# TASK MATERIAL

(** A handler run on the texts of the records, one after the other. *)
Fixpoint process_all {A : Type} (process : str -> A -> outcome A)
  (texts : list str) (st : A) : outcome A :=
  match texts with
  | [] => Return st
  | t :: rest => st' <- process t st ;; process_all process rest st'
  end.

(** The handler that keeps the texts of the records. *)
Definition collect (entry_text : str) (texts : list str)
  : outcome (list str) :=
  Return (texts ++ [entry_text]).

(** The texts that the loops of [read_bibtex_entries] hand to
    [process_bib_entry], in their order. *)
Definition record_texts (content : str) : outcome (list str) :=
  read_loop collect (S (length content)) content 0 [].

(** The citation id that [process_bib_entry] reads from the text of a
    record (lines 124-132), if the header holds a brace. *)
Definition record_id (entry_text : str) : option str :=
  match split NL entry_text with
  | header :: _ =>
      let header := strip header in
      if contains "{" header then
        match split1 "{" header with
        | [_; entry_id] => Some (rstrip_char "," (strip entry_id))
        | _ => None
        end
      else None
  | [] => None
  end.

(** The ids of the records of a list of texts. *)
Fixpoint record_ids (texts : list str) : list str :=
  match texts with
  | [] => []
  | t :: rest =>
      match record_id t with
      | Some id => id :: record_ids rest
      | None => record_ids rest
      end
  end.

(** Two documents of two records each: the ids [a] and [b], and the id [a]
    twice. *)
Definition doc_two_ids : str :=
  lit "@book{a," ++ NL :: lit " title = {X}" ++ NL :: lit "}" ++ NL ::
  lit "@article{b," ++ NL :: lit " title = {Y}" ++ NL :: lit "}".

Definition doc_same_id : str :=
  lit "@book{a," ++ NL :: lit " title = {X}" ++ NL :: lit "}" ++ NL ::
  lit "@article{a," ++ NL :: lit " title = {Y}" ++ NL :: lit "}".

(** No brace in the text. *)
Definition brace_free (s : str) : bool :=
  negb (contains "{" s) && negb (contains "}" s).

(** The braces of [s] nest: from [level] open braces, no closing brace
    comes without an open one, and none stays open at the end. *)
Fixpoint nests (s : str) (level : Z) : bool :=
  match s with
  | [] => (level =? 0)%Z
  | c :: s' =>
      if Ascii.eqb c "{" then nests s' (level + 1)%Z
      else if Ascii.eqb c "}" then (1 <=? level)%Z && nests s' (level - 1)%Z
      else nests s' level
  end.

* * *

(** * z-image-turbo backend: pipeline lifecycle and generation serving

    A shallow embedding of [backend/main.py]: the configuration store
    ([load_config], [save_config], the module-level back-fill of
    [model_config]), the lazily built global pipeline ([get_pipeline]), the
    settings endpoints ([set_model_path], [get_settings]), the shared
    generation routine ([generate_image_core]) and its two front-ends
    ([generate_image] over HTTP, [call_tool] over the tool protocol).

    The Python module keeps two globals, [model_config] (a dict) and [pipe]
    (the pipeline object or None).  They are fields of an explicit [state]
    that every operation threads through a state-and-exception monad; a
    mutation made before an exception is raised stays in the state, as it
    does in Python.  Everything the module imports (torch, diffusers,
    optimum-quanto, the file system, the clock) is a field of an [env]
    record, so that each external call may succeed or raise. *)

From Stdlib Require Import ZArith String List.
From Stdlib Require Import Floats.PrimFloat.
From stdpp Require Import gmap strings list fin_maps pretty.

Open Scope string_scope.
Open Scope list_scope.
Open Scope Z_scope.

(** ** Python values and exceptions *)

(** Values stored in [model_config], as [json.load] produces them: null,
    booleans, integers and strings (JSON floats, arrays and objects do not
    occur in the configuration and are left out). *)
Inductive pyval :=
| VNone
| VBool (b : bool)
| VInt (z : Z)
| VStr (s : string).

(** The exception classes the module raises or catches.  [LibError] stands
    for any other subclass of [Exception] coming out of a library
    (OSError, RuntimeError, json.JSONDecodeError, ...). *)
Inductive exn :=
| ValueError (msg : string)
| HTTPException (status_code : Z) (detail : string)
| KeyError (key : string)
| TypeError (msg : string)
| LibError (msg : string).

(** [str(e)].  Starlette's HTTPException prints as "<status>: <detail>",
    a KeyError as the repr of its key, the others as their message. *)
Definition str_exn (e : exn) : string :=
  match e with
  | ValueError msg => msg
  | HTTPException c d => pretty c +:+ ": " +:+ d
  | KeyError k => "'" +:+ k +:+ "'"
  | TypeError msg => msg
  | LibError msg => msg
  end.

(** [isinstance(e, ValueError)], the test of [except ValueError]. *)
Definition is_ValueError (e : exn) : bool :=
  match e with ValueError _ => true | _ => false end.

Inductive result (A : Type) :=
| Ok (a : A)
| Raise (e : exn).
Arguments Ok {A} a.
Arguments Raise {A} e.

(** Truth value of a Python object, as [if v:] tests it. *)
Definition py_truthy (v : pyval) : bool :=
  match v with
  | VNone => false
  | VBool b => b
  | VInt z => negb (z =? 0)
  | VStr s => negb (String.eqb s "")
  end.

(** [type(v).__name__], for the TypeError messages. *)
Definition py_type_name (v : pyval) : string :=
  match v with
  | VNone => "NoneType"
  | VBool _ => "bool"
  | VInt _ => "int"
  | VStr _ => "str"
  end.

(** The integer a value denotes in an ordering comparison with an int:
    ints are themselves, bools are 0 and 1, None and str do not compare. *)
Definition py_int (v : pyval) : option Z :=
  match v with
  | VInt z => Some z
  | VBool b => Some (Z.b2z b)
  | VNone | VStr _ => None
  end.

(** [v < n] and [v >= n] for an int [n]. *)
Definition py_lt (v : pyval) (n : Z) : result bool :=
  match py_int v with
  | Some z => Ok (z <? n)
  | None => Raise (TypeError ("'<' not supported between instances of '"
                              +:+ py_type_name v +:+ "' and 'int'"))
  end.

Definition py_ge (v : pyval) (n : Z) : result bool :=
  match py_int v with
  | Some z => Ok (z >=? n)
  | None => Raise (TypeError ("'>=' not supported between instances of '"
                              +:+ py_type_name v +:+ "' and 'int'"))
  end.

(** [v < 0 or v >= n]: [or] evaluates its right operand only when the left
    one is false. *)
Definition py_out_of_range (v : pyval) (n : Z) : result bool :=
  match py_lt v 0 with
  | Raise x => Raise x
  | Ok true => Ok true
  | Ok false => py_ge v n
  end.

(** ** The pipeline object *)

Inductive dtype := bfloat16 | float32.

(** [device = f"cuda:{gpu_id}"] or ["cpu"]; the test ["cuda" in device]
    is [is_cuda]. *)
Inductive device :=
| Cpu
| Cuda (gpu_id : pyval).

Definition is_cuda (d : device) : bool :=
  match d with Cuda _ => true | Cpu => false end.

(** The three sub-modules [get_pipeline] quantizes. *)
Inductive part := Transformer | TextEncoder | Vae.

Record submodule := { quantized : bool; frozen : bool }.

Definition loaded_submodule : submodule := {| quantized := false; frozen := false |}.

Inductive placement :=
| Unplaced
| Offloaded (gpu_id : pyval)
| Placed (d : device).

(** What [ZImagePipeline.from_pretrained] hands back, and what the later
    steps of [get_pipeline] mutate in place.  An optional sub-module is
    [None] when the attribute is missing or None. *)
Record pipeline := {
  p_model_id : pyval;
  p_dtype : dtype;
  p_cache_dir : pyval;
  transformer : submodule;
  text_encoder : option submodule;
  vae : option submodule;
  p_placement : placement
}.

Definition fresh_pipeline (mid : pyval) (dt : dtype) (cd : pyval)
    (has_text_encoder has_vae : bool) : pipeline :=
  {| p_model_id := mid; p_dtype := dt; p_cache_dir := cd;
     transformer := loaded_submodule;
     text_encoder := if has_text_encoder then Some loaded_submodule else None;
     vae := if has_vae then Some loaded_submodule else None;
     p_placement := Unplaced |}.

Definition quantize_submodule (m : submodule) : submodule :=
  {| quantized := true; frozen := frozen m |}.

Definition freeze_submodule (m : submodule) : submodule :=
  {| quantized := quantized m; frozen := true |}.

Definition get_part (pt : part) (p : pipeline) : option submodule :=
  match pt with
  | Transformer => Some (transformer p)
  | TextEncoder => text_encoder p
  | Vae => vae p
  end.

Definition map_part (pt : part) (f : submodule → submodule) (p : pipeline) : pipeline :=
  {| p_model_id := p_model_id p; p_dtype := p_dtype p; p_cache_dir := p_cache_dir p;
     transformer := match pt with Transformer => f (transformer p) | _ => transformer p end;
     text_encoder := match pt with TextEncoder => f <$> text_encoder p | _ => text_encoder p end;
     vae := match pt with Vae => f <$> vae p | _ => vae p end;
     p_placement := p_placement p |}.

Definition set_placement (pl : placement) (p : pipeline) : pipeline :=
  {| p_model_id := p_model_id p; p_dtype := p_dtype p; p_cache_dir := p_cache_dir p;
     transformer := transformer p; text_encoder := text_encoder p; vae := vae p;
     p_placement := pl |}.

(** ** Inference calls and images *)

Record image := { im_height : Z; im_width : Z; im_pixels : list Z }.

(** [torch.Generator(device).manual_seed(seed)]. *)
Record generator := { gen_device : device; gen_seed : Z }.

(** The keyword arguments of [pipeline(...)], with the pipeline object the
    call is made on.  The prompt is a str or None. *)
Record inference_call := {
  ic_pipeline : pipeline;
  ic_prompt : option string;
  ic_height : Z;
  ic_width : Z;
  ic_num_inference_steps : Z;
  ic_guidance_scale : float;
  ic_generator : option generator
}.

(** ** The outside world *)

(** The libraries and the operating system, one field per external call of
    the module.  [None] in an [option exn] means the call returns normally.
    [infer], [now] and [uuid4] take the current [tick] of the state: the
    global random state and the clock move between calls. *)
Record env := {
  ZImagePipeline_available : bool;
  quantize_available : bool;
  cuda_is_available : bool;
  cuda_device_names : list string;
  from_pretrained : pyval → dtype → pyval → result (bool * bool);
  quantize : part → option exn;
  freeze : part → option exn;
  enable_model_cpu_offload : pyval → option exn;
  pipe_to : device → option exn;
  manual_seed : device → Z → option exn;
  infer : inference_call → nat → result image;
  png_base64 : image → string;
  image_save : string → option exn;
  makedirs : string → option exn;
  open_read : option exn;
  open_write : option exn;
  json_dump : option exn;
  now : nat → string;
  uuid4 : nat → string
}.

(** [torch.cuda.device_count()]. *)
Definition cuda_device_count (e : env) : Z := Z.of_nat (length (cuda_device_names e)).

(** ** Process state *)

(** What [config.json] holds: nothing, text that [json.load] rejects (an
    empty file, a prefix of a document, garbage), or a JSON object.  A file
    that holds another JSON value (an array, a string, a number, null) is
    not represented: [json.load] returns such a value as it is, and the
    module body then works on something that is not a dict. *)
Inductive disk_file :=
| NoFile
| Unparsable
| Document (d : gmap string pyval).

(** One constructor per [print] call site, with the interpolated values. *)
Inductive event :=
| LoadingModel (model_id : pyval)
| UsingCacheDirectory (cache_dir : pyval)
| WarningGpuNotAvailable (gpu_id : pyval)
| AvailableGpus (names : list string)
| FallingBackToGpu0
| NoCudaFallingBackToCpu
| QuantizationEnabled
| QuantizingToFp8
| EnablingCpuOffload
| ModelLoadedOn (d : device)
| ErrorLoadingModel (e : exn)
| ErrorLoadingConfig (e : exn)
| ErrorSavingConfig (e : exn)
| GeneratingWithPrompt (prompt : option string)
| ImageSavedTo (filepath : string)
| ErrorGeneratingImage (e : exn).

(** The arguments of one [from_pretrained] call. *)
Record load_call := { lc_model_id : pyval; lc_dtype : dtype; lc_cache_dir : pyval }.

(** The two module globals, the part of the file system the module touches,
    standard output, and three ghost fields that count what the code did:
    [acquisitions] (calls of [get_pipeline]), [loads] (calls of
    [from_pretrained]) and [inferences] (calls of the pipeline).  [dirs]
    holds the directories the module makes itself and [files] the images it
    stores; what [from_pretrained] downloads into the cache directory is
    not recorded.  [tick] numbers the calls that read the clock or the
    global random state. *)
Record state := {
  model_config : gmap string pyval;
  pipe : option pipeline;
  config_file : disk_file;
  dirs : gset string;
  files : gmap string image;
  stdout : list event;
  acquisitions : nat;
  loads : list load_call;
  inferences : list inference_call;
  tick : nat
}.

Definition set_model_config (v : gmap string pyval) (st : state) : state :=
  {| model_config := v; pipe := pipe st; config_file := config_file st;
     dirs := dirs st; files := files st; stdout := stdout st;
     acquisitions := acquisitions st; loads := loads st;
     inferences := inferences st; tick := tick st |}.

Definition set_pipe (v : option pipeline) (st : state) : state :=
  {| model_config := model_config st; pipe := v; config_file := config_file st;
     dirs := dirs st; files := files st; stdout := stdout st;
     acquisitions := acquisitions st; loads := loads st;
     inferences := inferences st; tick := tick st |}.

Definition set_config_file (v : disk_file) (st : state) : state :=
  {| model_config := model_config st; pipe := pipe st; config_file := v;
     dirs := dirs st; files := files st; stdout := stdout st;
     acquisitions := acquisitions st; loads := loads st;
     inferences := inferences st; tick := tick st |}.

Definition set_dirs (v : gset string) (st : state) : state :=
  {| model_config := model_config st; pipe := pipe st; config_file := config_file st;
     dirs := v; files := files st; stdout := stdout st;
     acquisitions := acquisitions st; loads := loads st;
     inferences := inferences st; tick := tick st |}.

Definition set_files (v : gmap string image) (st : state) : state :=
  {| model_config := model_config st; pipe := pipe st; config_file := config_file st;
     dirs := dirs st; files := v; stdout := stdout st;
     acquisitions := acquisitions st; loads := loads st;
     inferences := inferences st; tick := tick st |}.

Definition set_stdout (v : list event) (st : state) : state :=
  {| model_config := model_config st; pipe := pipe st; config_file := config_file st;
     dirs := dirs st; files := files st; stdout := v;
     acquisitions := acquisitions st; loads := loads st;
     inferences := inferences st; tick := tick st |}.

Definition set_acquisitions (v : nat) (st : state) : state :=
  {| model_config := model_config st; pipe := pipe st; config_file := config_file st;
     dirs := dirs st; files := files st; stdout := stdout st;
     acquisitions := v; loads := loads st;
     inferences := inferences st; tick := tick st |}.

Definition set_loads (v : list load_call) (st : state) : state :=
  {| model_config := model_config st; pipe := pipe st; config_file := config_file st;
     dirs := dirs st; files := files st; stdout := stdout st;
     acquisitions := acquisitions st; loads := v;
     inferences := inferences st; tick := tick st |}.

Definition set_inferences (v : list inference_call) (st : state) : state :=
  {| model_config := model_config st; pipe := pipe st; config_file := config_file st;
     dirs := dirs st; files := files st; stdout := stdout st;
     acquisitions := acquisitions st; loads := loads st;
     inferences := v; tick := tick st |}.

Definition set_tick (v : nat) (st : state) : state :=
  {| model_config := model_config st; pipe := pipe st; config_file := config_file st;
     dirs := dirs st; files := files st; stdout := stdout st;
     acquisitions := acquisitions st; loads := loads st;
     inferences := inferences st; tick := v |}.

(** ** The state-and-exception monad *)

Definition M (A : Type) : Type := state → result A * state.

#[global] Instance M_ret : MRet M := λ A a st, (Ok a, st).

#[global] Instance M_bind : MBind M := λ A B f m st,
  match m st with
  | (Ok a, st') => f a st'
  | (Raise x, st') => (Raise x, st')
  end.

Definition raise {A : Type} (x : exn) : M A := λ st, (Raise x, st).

# TASK BRIEF
For the word "KeyError", say how many lines of the listing contain it; give the number alone.

# YOUR SOLUTION
3